Lilah sat at the table in a casual red dress chopping carrots, while Susan, wearing a white-and-red checkered cardigan over dark slacks, seasoned the pot of stew on the stove. The dishwasher stood ajar. Since Arianne hated to cook, Rachel bet her sister-in-law’s job had been unloading dishes.
“Smells divine in here.” Rachel kissed her mother-in-law’s cheek.
She’d always admired Susan’s aura of balance and domestic elegance. The woman seemed comfortable at home cooking for her husband, but equally capable when she was juggling volunteer work in town and at the store. Rachel’s own mom had fought hard to be successful in the workplace, devoting a lot of energy to her career. Though Rachel hadn’t questioned whether she was loved, Mrs. Nietermyer had never seemed completely, well, motherly. As a girl, Rachel had thought her mother harbored an unspoken disdain for homemakers, as if they weren’t as smart or driven. But Susan Waide was sharp as a tack, and Rachel now wondered if what she’d perceived from her mom had been, in part, jealousy…envy over skills she herself couldn’t seem to master.
What kind of mother would I have made? Her chest tightened at the thought, and she pushed away the painful “what if.” “What can I do to help?”
“We’re pretty well set in here,” Susan said. “Could you go remind Zachariah that he and Tanner were supposed to put the extra leaf in the dining room table?”
“Arianne and I can probably take care of that.”
“I appreciate the offer,” Susan said as Ari resumed putting away pots and pans. “But if the boys plan to eat with us, they have to do their part. It won’t hurt them to work for it, dear.”
Lilah laughed. “That sounds like something Aunt Shelby would say.”
Though Rachel always considered Lilah a Mistletoe native, the woman hadn’t been born here like David and his siblings; she’d moved in with her aunt and uncle years ago after her parents had died in a crash. Lilah’s uncle Ray would walk her down the aisle.
“That’s because Shelby Tierney is very wise,” Susan said approvingly. “You’ll have no shortage of marital advice, if you want it. I’m always here.” She swung her shrewd gaze back toward Rachel in clear invitation.
Rachel swallowed. She’d considered discussing the deteriorating state of her marriage with Susan, but it had seemed somehow disloyal to run to David’s family with their problems. Weren’t the Waides duty-bound to take his side? Well, maybe not Arianne. She regularly labeled her older brothers as pains in the butt.
I’ll miss them all so much. She turned away. “I’ll go see about having the guys set up the table.”
Before Rachel reached the living room, she heard masculine laughter.
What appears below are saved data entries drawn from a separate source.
(** * tkloud: the word-cloud form of [app.pyw]

    A shallow embedding of the validation, configuration and submission
    code of [app.pyw], and the properties of that code.

    Python strings are modelled by [string]: sequences of the 256 code
    points of Latin-1.  Text over larger code points is outside the model.
    Python integers are [Z].  A Python [set] of strings is a [gset string]. *)

From Stdlib Require Import ZArith Ascii String.
From stdpp Require Import base numbers strings list gmap pretty.

Local Open Scope Z_scope.

(** ** The Python built-ins used by the program *)

Module Py.

(** [ord(ch)] *)
Definition ord (c : ascii) : Z := Z.of_N (N_of_ascii c).

(** [ch.isspace()] on a single character, by the white space of the
    Unicode database below code point 256: the controls 9 to 13 and 28 to
    31, the space 32, the next-line control 133 and the no-break space
    160. *)
Definition isspace (c : ascii) : bool :=
  let n := ord c in
  ((9 <=? n) && (n <=? 13)) || ((28 <=? n) && (n <=? 32))
  || (n =? 133) || (n =? 160).

(** Truth value of a string: [not s] holds for the empty string only. *)
Definition truthy (s : string) : bool :=
  match s with "" => false | String _ _ => true end.

Fixpoint all_space (s : string) : bool :=
  match s with
  | "" => true
  | String c r => isspace c && all_space r
  end.

(** [s.isspace()]: at least one character, and all of them white space. *)
Definition str_isspace (s : string) : bool := truthy s && all_space s.

Fixpoint lstrip (s : string) : string :=
  match s with
  | "" => ""
  | String c r => if isspace c then lstrip r else s
  end.

Fixpoint rstrip (s : string) : string :=
  match s with
  | "" => ""
  | String c r =>
      match rstrip r with
      | "" => if isspace c then "" else String c ""
      | r' => String c r'
      end
  end.

(** [s.strip()] *)
Definition strip (s : string) : string := rstrip (lstrip s).

(** [s.split(sep)] for a separator of one character. *)
Fixpoint split (sep : ascii) (s : string) : list string :=
  match s with
  | "" => [""]
  | String c r =>
      if decide (c = sep) then "" :: split sep r
      else match split sep r with
           | h :: t => String c h :: t
           | [] => [String c ""]
           end
  end.
Lemma nameservers_loop_spec (l : list pyval) : forall hosts,
  nameservers_loop IPAddress hosts l = None <->
  Forall (fun host => validate_ip_address IPAddress host PNone = None) l /\
  (forall s y, In s hosts -> In y l -> py_eq s y = false) /\
  different l.
Proof.
  induction l as [| h l IH]; intros hosts.
  - simpl. split; [intros _; repeat split; [constructor | intros s y _ []] | reflexivity].
  - rewrite unseen_cons. cbn [nameservers_loop].
    pose proof (validate_ip_address_truthy IPAddress h PNone) as Ht.
    destruct (validate_ip_address IPAddress h PNone) as [m |] eqn:Hv.
    + destruct (msg_truthy (Some m)) eqn:Hm.
      * split; [discriminate |]. intros [H _]. inversion H. congruence.
      * destruct Ht as [Ht _]. discriminate (Ht eq_refl).
    + destruct (list_contains hosts h) eqn:Hdup.
      * split; [discriminate | intros [_ [Hf _]]; discriminate Hf].
      * rewrite IH. split.
        -- intros [Hall Hrest]. split; [constructor; assumption | auto].
        -- intros [Hall [_ Hrest]]. inversion Hall; subst. auto.
Qed.

End FixedIps.

(** X24: [validate_fixed_ips] never raises, and it passes exactly the lists of
    dicts in which every [ip_address] is accepted as an address, every
    [subnet_id] looks like a UUID, and no [ip_address] equals one of an
    earlier entry; entries may repeat a [subnet_id]. *)
Theorem validate_fixed_ips_accepts (IPAddress : string -> option address)
    (is_uuid_like : pyval -> bool) (data valid_values : pyval) :
  (exists m, validate_fixed_ips IPAddress is_uuid_like data valid_values = Ok m) /\
  (validate_fixed_ips IPAddress is_uuid_like data valid_values = Ok None <->
   exists l, data = PList l /\
     Forall (fixed_ip_ok IPAddress is_uuid_like) l /\ different (fixed_addresses l)).
Proof.
  destruct data as [| | | | l | |];
    try (split; [eexists; reflexivity |];
         split; [discriminate | intros [l0 [H _]]; discriminate]).
  unfold validate_fixed_ips. split; [apply fixed_ips_loop_returns |].
  rewrite fixed_ips_loop_spec. split.
  - intros [Hall [_ Hdiff]]. exists l. auto.
  - intros [l0 [Hl [Hall Hdiff]]]. injection Hl as <-.
    split; [exact Hall |]. split; [intros s y [] | exact Hdiff].
Qed.

(** Two entries with the same address, and two with the same subnet. *)
Example validate_fixed_ips_duplicates :
  let subnet := PStr "f3eeab00-8367-4524-b662-55e64d4cacb5" in
  validate_fixed_ips sample_IPAddress sample_is_uuid_like
      (PList [PDict [("ip_address", PStr "10.0.0.1")];
              PDict [("subnet_id", subnet); ("ip_address", PStr "10.0.0.1")]]) PNone
    = Ok (Some "Duplicate IP address '10.0.0.1'") /\
  validate_fixed_ips sample_IPAddress sample_is_uuid_like
      (PList [PDict [("subnet_id", subnet); ("ip_address", PStr "10.0.0.1")];
              PDict [("subnet_id", subnet); ("ip_address", PStr "10.0.0.2")]]) PNone
    = Ok None.
Proof. split; reflexivity. Qed.
(** The keys numbered [s + 1], ..., [s + n]. *)
Definition keysFrom (args : MonitorArgs) (s : Z) (n : nat) : list string :=
  map (fun i => idempotencyKey args (s + Z.of_nat i)) (seq 1 n).

(** An iteration during whose closing sleep the given signals arrive. *)
Definition quietEnvThenSignals (delay : Z) (body : string) (sigs : list Signal) : CycleEnv :=
  {| onSnoozeSleep := [];
     onFetch := mkSuspension [] (Resolved (mkTraffic 3600 (3600 + 60 * delay) delay));
     onGenerate := mkSuspension [] (Resolved body);
     onSendDelay := mkSuspension [] (Resolved tt);
     onSendBackOnTrack := mkSuspension [] (Resolved tt);
     onBaseSleep := sigs |}.

(** An iteration whose fetch is rejected. *)
Definition fetchRejectedEnv (err : string) : CycleEnv :=
  {| onSnoozeSleep := [];
     onFetch := mkSuspension [] (Rejected err);
     onGenerate := mkSuspension [] (Resolved "m");
     onSendDelay := mkSuspension [] (Resolved tt);
     onSendBackOnTrack := mkSuspension [] (Resolved tt);
     onBaseSleep := [] |}.

(** All the signals delivered during an iteration. *)
Definition signalsOf (env : CycleEnv) : list Signal :=
  (onSnoozeSleep env ++ delivered (onFetch env) ++ delivered (onGenerate env)
   ++ delivered (onSendDelay env) ++ delivered (onSendBackOnTrack env)
   ++ onBaseSleep env)%list.

(** A watermark other than 0 was a delay that passed both tests of the
    escalation. *)
Definition watermarkWasNotified (args : MonitorArgs) (st : WfState) : Prop :=
  highestNotifiedDelayMinutes st <> 0 ->
  thresholdMinutes args <= highestNotifiedDelayMinutes st
  /\ (0 <= notifyDeltaMinutes args ->
      notifyDeltaMinutes args <= highestNotifiedDelayMinutes st
      /\ 0 <= highestNotifiedDelayMinutes st).

(** ** Further observations *)

Definition isCheckNow (s : Signal) : bool :=
  match s with CheckNow => true | _ => false end.

(** Whether a [checkNow] is among the delivered signals. *)
Definition checkNowDelivered (sigs : list Signal) : bool :=
  existsb isCheckNow sigs.

(** The argument of the last [snooze] among the delivered signals. *)
Fixpoint lastSnooze (sigs : list Signal) : option Q :=
  match sigs with
  | [] => None
  | s :: sigs' =>
      match lastSnooze sigs' with
      | Some m => Some m
      | None => match s with Snooze m => Some m | _ => None end
      end
  end.



(** The delay last notified after the calls [tr], starting from [w]: the
    delay of the last message requested, 0 after an all-clear. *)
Fixpoint watermarkAfter (args : MonitorArgs) (w : Z) (tr : list Event) : Z :=
  match tr with
  | [] => w
  | EvGenerateDelayMessage _ _ d :: tr' => watermarkAfter args d tr'
  | e :: tr' =>
      if isBackOnTrack args e then watermarkAfter args 0 tr'
      else watermarkAfter args w tr'
  end.




(** With no notification outstanding the watermark is 0. *)
Definition idleHasNoWatermark (st : WfState) : Prop :=
  hasNotifiedOverThreshold st = false -> highestNotifiedDelayMinutes st = 0.

(** The fetch of the iteration, if it resolves, reports a delay under the
    threshold. *)
Definition belowThreshold (args : MonitorArgs) (env : CycleEnv) : Prop :=
  forall traffic,
    settled (onFetch env) = Resolved traffic ->
    delayMinutes traffic < thresholdMinutes args.


(** * Properties of the workflow *)

(** ** Signals and the watermark *)

Lemma handleSignals_hasNotified sigs : forall st,
  hasNotifiedOverThreshold (handleSignals sigs st) = hasNotifiedOverThreshold st.
Proof.
  induction sigs as [|s sigs IH]; intros st; [reflexivity|].
  change (handleSignals (s :: sigs) st) with (handleSignals sigs (handleSignal st s)).
  rewrite IH. now destruct s.
Qed.

Lemma handleSignals_sequence sigs : forall st,
  notificationSequence (handleSignals sigs st) = notificationSequence st.
Proof.
  induction sigs as [|s sigs IH]; intros st; [reflexivity|].
  change (handleSignals (s :: sigs) st) with (handleSignals sigs (handleSignal st s)).
  rewrite IH. now destruct s.
Qed.

Lemma handleSignals_highest sigs : forall st,
  highestNotifiedDelayMinutes (handleSignals sigs st)
  = if restarted sigs then 0 else highestNotifiedDelayMinutes st.
Proof.
  induction sigs as [|s sigs IH]; intros st; [reflexivity|].
  change (handleSignals (s :: sigs) st) with (handleSignals sigs (handleSignal st s)).
  rewrite IH. unfold restarted. cbn [existsb].
  destruct s; cbn; try reflexivity.
  now destruct (existsb isRouteRestarted sigs).
Qed.

Create Rewrite HintDb wf_fields.
#[local] Hint Rewrite handleSignals_hasNotified handleSignals_sequence
  handleSignals_highest : wf_fields.

Arguments delaySubject : simpl never.
Arguments backOnTrackSubject : simpl never.
Arguments backOnTrackBody : simpl never.
Arguments idempotencyKey : simpl never.
Arguments shouldEscalate : simpl never.
Arguments shouldClear : simpl never.
Arguments handleSignals : simpl never.
Arguments baseMs : simpl never.

(** Unfolding the body down to the monad's primitives. *)
Ltac wf_unfold :=
  unfold cycle, waitAndFetch, evaluateAndFinish, respectSnooze, fetchDelay,
    notifyDelay, notifyBackOnTrack, finishCycle, sleep, await, bind, get,
    modify, ret in *.

(** Case analysis on whatever blocks the evaluation of the goal. *)
Ltac wf_case :=
  match goal with
  | |- context [match settled ?s with _ => _ end] =>
      let E := fresh "Hsettled" in destruct (settled s) eqn:E
  | |- context [match snoozeSleepMs ?st with _ => _ end] =>
      let E := fresh "Hsnooze" in destruct (snoozeSleepMs st) eqn:E
  | |- context [if negb (shouldCheckNow ?st) then _ else _] =>
      let E := fresh "Hnow" in destruct (shouldCheckNow st) eqn:E
  | |- context [if shouldCheckNow ?st then _ else _] =>
      let E := fresh "Hnow" in destruct (shouldCheckNow st) eqn:E
  | |- context [if shouldEscalate ?a ?d ?st then _ else _] =>
      let E := fresh "Hesc" in destruct (shouldEscalate a d st) eqn:E
  | |- context [if shouldClear ?a ?d ?st then _ else _] =>
      let E := fresh "Hclr" in destruct (shouldClear a d st) eqn:E
  end.

(** ** The two decisions *)

Lemma shouldEscalate_spec args delay st :
  shouldEscalate args delay st = true
  <-> thresholdMinutes args <= delay
      /\ highestNotifiedDelayMinutes st + notifyDeltaMinutes args <= delay.
Proof.
  unfold shouldEscalate. rewrite andb_true_iff, !Z.leb_le. tauto.
Qed.

Lemma shouldClear_spec args delay st :
  shouldClear args delay st = true
  <-> hasNotifiedOverThreshold st = true /\ delay < thresholdMinutes args.
Proof.
  unfold shouldClear. rewrite andb_true_iff, Z.ltb_lt. tauto.
Qed.

(** The two subjects differ in their first character. *)
Lemma subjects_differ args : String.eqb (backOnTrackSubject args) (delaySubject args) = false.
Proof. reflexivity. Qed.

Lemma subjects_differ' args : String.eqb (delaySubject args) (backOnTrackSubject args) = false.
Proof. reflexivity. Qed.

(** The body splits at the moment the fetch returns. *)
Lemma cycle_after_fetch args env st tr0 delay st1 :
  waitAndFetch args env st = (tr0, Normal delay st1) ->
  cycle args env st
  = (let (tr, o) := evaluateAndFinish args env delay st1 in ((tr0 ++ tr)%list, o)).
Proof.
  intros H. unfold cycle, bind at 1. now rewrite H.
Qed.

(** Nothing is sent before the fetch returns. *)
Lemma waitAndFetch_sends_nothing args env st :
  existsb isSend (fst (waitAndFetch args env st)) = false.
Proof.
  wf_unfold. cbn. repeat (wf_case; cbn); reflexivity.
Qed.

(** Turning the recorded decisions into facts about the variables. *)
Ltac wf_facts :=
  repeat match goal with
  | H : shouldEscalate _ _ _ = true |- _ =>
      apply shouldEscalate_spec in H; destruct H
  | H : shouldEscalate _ _ _ = false |- _ =>
      apply not_true_iff_false in H; rewrite shouldEscalate_spec in H
  | H : shouldClear _ _ _ = true |- _ =>
      apply shouldClear_spec in H; destruct H
  | H : shouldClear _ _ _ = false |- _ =>
      apply not_true_iff_false in H; rewrite shouldClear_spec in H
  end;
  repeat (progress (cbn in *; autorewrite with wf_fields in * ));
  unfold delayNotificationSent, backOnTrackSent in *;
  cbn [existsb isDelayNotification isBackOnTrack isSend orb sentKeys fst snd] in *;
  rewrite ?String.eqb_refl, ?subjects_differ, ?subjects_differ' in *;
  cbn [orb] in *.
Lemma free_way_ensureDir (f : files) d p :
  free_way f p = true → free_way (ensureDir f d) p = true.
Proof.
  rewrite !free_way_spec. intros H q Hq c Hc.
  apply ensureDir_no_new_file in Hc. by apply (H q Hq c).
Qed.

Lemma mkdirs_free (f : files) p :
  free_way f p = true → mkdirs f p = FsOk (ensureDir f p).
Proof. unfold mkdirs. by intros ->. Qed.

(** [copy_file] of a file that is there, to a place that can take it. *)
Lemma copy_file_File srcPath destPath content w :
  fs w !! srcPath = Some (File content) →
  srcPath ≠ destPath →
  fs w !! destPath ≠ Some Dir →
  destPath ∉ dir_chain "" (dirname destPath) →
  free_way (fs w) (dirname destPath) = true →
  ∃ l,
    copy_file srcPath destPath w
    = (Ok tt,
       World (<[destPath := File content]>
                (ensureDir (ensureDir (fs w) (dirname destPath))
                           (dirname destPath)))
             (index_doc w) (now w) (uuids w) l).
Proof.
  intros Hsrc Hne Hdst Hway Hfree.
  unfold copy_file, ensure_dir, bind, emit, write.
  cbn [fs index_doc now uuids log].
  rewrite (mkdirs_free _ _ Hfree). cbn [fs index_doc now uuids log].
  unfold copy.
  rewrite (CacheFacts.ensureDir_lookup_Some _ _ _ _ Hsrc).
  apply String.eqb_neq in Hne. rewrite Hne.
  rewrite (mkdirs_free _ _ (free_way_ensureDir _ _ _ Hfree)).
  destruct (ensureDir (fs w) (dirname destPath) !! destPath) as [[c|]|] eqn:Hd;
    [by eexists| |by eexists].
  apply EnsureDirFacts.ensureDir_lookup_inv in Hd as [Hd|[_ Hd]]; done.
Qed.

(** The copy is refused where a directory stands. *)
Lemma copy_file_over_directory srcPath destPath content w :
  fs w !! srcPath = Some (File content) →
  fs w !! destPath = Some Dir →
  ∃ message w',
    copy_file srcPath destPath w = (Throw "Error" message, w') ∧
    fs w' !! destPath = Some Dir ∧
    (∀ p x, fs w !! p = Some x → fs w' !! p = Some x) ∧
    index_doc w' = index_doc w.
Proof.
  intros Hsrc Hdst.
  unfold copy_file, ensure_dir, bind, emit, write.
  cbn [fs index_doc now uuids log].
  destruct (mkdirs (fs w) (dirname destPath)) as [f|message] eqn:Hmk;
    cbn [fs index_doc now uuids log].
  - assert (f = ensureDir (fs w) (dirname destPath)) as ->.
    { unfold mkdirs in Hmk. destruct (free_way _ _); [by injection Hmk|].
      by destruct (fs w !! dirname destPath) as [[?|]|]. }
    unfold copy.
    rewrite (CacheFacts.ensureDir_lookup_Some _ _ _ _ Hsrc).
    rewrite (CacheFacts.ensureDir_lookup_Some _ _ _ _ Hdst).
    destruct (String.eqb srcPath destPath); eexists _, _;
      (split; [reflexivity|]); cbn [fs index_doc];
      (split; [by apply CacheFacts.ensureDir_lookup_Some|]);
      (split; [|done]); intros p x Hp;
      by apply CacheFacts.ensureDir_lookup_Some.
  - eexists _, _. split; [reflexivity|]. cbn [fs index_doc]. by repeat split.
Qed.

Lemma before_last_slash_Some p : ∀ d,
  before_last_slash p = Some d → ∃ name, p = d +:+ String "/" name.
Proof.
  induction p as [|c p IH]; intros d; [done|]. cbn [before_last_slash].
  destruct (before_last_slash p) as [d'|].
  - intros [= <-]. destruct (IH d' eq_refl) as [name ->]. by exists name.
  - destruct (Ascii.eqb_spec c "/") as [->|_]; [|done].
    intros [= <-]. by exists p.
Qed.

Lemma before_last_slash_join a b :
  ∃ r, before_last_slash (join a b) = Some (a +:+ r).
Proof.
  unfold join. induction a as [|c a [r IH]].
  - cbn [String.append before_last_slash].
    destruct (before_last_slash b) as [d|]; by eexists.
  - change (String c a +:+ "/" +:+ b) with (String c (a +:+ "/" +:+ b)).
    cbn [before_last_slash]. rewrite IH. by exists r.
Qed.

(** A path below a directory is none of the directories on the way to
    its parent. *)
Lemma dest_not_on_its_way a b :
  is_empty a = false → join a b ∉ dir_chain "" (dirname (join a b)).
Proof.
  intros Ha. destruct (before_last_slash_join a b) as [r Hd].
  destruct (before_last_slash_Some _ _ Hd) as [name Hp].
  unfold dirname. rewrite Hd.
  replace (match a +:+ r with "" => "/" | _ => a +:+ r end) with (a +:+ r)
    by (by destruct a).
  intros (x & y & Hxy & Hq)%EnsureDirFacts.dir_chain_prefix.
  cbn [String.append] in Hq. rewrite Hq in Hp. rewrite Hxy in Hp.
  apply (f_equal String.length) in Hp. rewrite !length_app in Hp.
  cbn [String.length] in Hp. lia.
Qed.

Lemma normal_base_not_empty p : is_normal_base p = true → is_empty p = false.
Proof. by destruct p. Qed.

Lemma copy_files_spec (templatePath outputPath : string) (l : list string) :
  ∀ w,
  (∀ file, file ∈ l →
     ∃ content, fs w !! join templatePath file = Some (File content)) →
  (∀ file other, file ∈ l → other ∈ l →
     join outputPath file ≠ join templatePath other) →
  (∀ file, file ∈ l → fs w !! join outputPath file ≠ Some Dir) →
  (∀ file, file ∈ l →
     free_way (fs w) (dirname (join outputPath file)) = true) →
  (∀ file other, file ∈ l → other ∈ l →
     join outputPath file ∉ dir_chain "" (dirname (join outputPath other))) →
  ∃ w',
    for_each l (λ file, copy_file (join templatePath file)
                                  (join outputPath file)) w = (Ok tt, w') ∧
    index_doc w' = index_doc w ∧
    (∀ file content, file ∈ l →
       fs w !! join templatePath file = Some (File content) →
       fs w' !! join outputPath file = Some (File content)) ∧
    (∀ p x, fs w !! p = Some x →
       (∀ file, file ∈ l → p ≠ join outputPath file) →
       fs w' !! p = Some x).
Proof.
  induction l as [|file l IH]; intros w Hsrc Hapart Hnodir Hfree Hway.
  - exists w. split; [done|]. split; [done|]. split; [|done].
    intros file content Hin. by apply elem_of_nil in Hin.
  - destruct (Hsrc file) as [content Hfile]; [by left|].
    cbn [for_each]. unfold bind.
    destruct (copy_file_File _ (join outputPath file) _ _ Hfile) as (l1 & ->).
    { intros Heq. by apply (Hapart file file); [left|left|]. }
    { apply Hnodir. by left. }
    { apply Hway; by left. }
    { apply Hfree. by left. }
    set (w1 := World _ _ _ _ _).
    assert (Hkeep : ∀ p x, fs w !! p = Some x → p ≠ join outputPath file →
                           fs w1 !! p = Some x).
    { intros p x Hp Hne. unfold w1. cbn [fs].
      rewrite lookup_insert_ne by done.
      by do 2 apply CacheFacts.ensureDir_lookup_Some. }
    assert (Hback : ∀ p x, fs w1 !! p = Some x → p ≠ join outputPath file →
                           fs w !! p = Some x
                           ∨ (x = Dir ∧
                              p ∈ dir_chain "" (dirname (join outputPath file)))).
    { intros p x Hp Hne. unfold w1 in Hp. cbn [fs] in Hp.
      rewrite lookup_insert_ne in Hp by done.
      apply EnsureDirFacts.ensureDir_lookup_inv in Hp as [Hp|Hp]; [|by right].
      apply EnsureDirFacts.ensureDir_lookup_inv in Hp as [Hp|Hp];
        [by left|by right]. }
    destruct (IH w1) as (w' & Hrun & Hi & Hcopied & Hrest).
    { intros other Hother. destruct (Hsrc other) as [c Hc]; [by right|].
      exists c. apply Hkeep; [done|]. intros Heq.
      by apply (Hapart file other); [left|right|]. }
    { intros f g Hf Hg. apply Hapart; by right. }
    { intros g Hg Hdir.
      destruct (decide (join outputPath g = join outputPath file)) as [Heq|Hne].
      - unfold w1 in Hdir. cbn [fs] in Hdir.
        by rewrite Heq, lookup_insert_eq in Hdir.
      - apply Hback in Hdir as [Hdir|[_ Hdir]]; [| |done].
        + by apply (Hnodir g); [right|].
        + by apply (Hway g file); [right|left|]. }
    { intros g Hg. apply free_way_spec. intros q Hq c Hc.
      destruct (decide (q = join outputPath file)) as [->|Hne].
      - by apply (Hway file g); [left|right|].
      - apply Hback in Hc as [Hc|[? _]]; [|done|done].
        assert (Hf : free_way (fs w) (dirname (join outputPath g)) = true)
          by (apply Hfree; by right).
        rewrite free_way_spec in Hf. by apply (Hf q Hq c). }
    { intros f g Hf Hg. apply Hway; by right. }
    exists w'. split; [exact Hrun|]. split; [by rewrite Hi|]. split.
    + intros f c [->|Hf]%elem_of_cons Hc.
      * assert (c = content) as -> by congruence.
        destruct (decide (file ∈ l)) as [Hin|Hout].
        -- apply Hcopied; [done|]. apply Hkeep; [done|]. intros Heq.
           by apply (Hapart file file); [left|left|].
        -- apply Hrest.
           ++ unfold w1. cbn [fs]. by rewrite lookup_insert_eq.
           ++ intros g Hg Heq. apply OrphanFacts.join_inj in Heq. by subst.
      * apply Hcopied; [done|]. apply Hkeep; [done|]. intros Heq.
        by apply (Hapart file f); [left|right|].
    + intros p x Hp Hne. apply Hrest.
      * apply Hkeep; [done|]. apply Hne. by left.
      * intros g Hg. apply Hne. by right.
Qed.
End CopyFacts.

(** X26: the copy phase of a real run reproduces the template.  The paths
    are normalised.  The names [glob] lists and that pass the exclusions
    name files of the template; no destination is a path of the template,
    none is a directory, no regular file stands on the way to one and none
    lies on the way to another (as it is when the sources are files of one
    directory).  Then [copyTemplate] returns those names, every one of
    them is afterwards a file of the output directory with the content it
    has in the template, and every path that is not a destination keeps
    what it held, the template included. *)
Theorem copyTemplate_reproduces_the_files
    (E : Sys.env) (templatePath outputPath : string)
    (excludePatterns : list string) (w : Sys.world) :
  let normalized :=
    map (λ pattern, if PQS.has_magic pattern then pattern
                    else "**/" +:+ pattern +:+ "/**") excludePatterns in
  let copied :=
    List.filter (λ file, negb (PQS.excluded E normalized file))
      (Sys.glob E "**/*" (PQS.all_files_options templatePath) (Sys.fs w)) in
  Sys.is_normal_base templatePath = true →
  Sys.is_normal_base outputPath = true →
  (∀ file, file ∈ copied → Sys.is_normal_relative file = true) →
  (∀ file, file ∈ copied →
     ∃ content,
       Sys.fs w !! Sys.join templatePath file = Some (Sys.File content)) →
  (∀ file other, file ∈ copied → other ∈ copied →
     Sys.join outputPath file ≠ Sys.join templatePath other) →
  (∀ file, file ∈ copied →
     Sys.fs w !! Sys.join outputPath file ≠ Some Sys.Dir) →
  (∀ file, file ∈ copied →
     Sys.free_way (Sys.fs w) (Sys.dirname (Sys.join outputPath file)) = true) →
  (∀ file other, file ∈ copied → other ∈ copied →
     Sys.join outputPath file
     ∉ Sys.dir_chain "" (Sys.dirname (Sys.join outputPath other))) →
  ∃ w',
    PQS.copyTemplate E templatePath outputPath excludePatterns false w
      = (Sys.Ok copied, w') ∧
    (∀ file content, file ∈ copied →
       Sys.fs w !! Sys.join templatePath file = Some (Sys.File content) →
       Sys.fs w' !! Sys.join outputPath file = Some (Sys.File content)) ∧
    (∀ p x, Sys.fs w !! p = Some x →
       (∀ file, file ∈ copied → p ≠ Sys.join outputPath file) →
       Sys.fs w' !! p = Some x) ∧
    Sys.index_doc w' = Sys.index_doc w.
Proof.
  intros normalized copied _ _ _ Hsrc Hapart Hnodir Hfree Hway.
  unfold PQS.copyTemplate. unfold Sys.bind at 1, Sys.get_fs at 1.
  fold normalized. fold copied. unfold Sys.bind at 1.
  destruct (CopyFacts.copy_files_spec templatePath outputPath copied w
              Hsrc Hapart Hnodir Hfree Hway)
    as (w' & -> & Hi & Hcopied & Hrest).
  exists w'. by repeat split.
Qed.

Lemma copyTemplate_reproduces_the_files_witness :
  ∃ w',
    PQS.copyTemplate Scenario.env_run1 "/tpl" "/out" [] false Scenario.world0
      = (Sys.Ok ["a.txt"], w') ∧
    Sys.fs w' !! "/out/a.txt" = Some (Sys.File "{{PQS:greeting}} world") ∧
    Sys.fs w' !! "/tpl/a.txt" = Some (Sys.File "{{PQS:greeting}} world").
Proof.
  assert (Hone : ∀ file,
    file ∈ List.filter (λ file, negb (PQS.excluded Scenario.env_run1 [] file))
             (Sys.glob Scenario.env_run1 "**/*" (PQS.all_files_options "/tpl")
                (Sys.fs Scenario.world0)) → file = "a.txt").
  { intros file Hin. vm_compute in Hin.
    by apply list_elem_of_singleton in Hin. }
  destruct (copyTemplate_reproduces_the_files Scenario.env_run1 "/tpl" "/out"
              [] Scenario.world0) as (w' & Hrun & Hcopied & Hrest & _).
  - reflexivity.
  - reflexivity.
  - intros file ->%Hone. reflexivity.
  - intros file ->%Hone.
    exists "{{PQS:greeting}} world". vm_compute. reflexivity.
  - intros file other ->%Hone ->%Hone. vm_compute. discriminate.
  - intros file ->%Hone. vm_compute. discriminate.
  - intros file ->%Hone. vm_compute. reflexivity.
  - intros file other ->%Hone ->%Hone. vm_compute.
    intros [=]%list_elem_of_singleton.
  - exists w'. split; [exact Hrun|]. split.
    + apply (Hcopied "a.txt"); vm_compute; [by left|reflexivity].
    + apply Hrest; [vm_compute; reflexivity|].
      intros file Hin. vm_compute in Hin.
      apply list_elem_of_singleton in Hin as ->. vm_compute. discriminate.
Defined.

Module ReplaceFacts.
Import Js JsFacts Sys Subst PQS.

Section WithEnv.
Variable E : env.

Lemma substitute_files values original placeholder w r w' :
  substitute E values original placeholder w = (r, w') →
  fs w' = fs w ∧ index_doc w' = index_doc w.
Proof.
  assert (Hdirect : ∀ w r w',
    (match values !! placeholder with
     | Some v => ret (to_string v)
     | None => ret original
     end) w = (r, w') → fs w' = fs w ∧ index_doc w' = index_doc w).
  { intros w0 r0 w0'. destruct (values !! placeholder); by intros [= _ <-]. }
  unfold substitute.
  destruct (transformMatch placeholder) as [[transform arg]|];
    [|apply Hdirect].
  destruct (String.eqb transform "DATE").
  { unfold formatDate, bind, get_now.
    destruct (date_fns_format E (now w) _) as [warnings [formatted|]];
      rewrite SubstFacts.warn_all_eq; [by intros [= _ <-]|].
    unfold emit. cbn [fs index_doc now uuids log].
    destruct (local_time E (now w)) as [[[[[? ?] ?] ?] ?] ?].
    by intros [= _ <-]. }
  destruct (String.eqb transform "UUID").
  { unfold generateUUID. by intros [= _ <-]. }
  destruct (values !! arg); [by intros [= _ <-]|apply Hdirect].
Qed.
From the snatches she gathered, David and his brother were teasing their father about a fire he’d once tried to start on a camping trip.
“To this day,” Tanner was saying as she entered the room, “Mom still—Oh, hey, Rach.” He crossed the room to hug her, so like his brother in build and coloring that her return embrace was awkward. It had been such a long time since David had held her just to be close. She used to laugh at the way he’d hug her from behind at silly times—while she was trying to put away groceries or brush her teeth. She missed those embraces, but as their married life had grown more tense, their physical relationship had withered.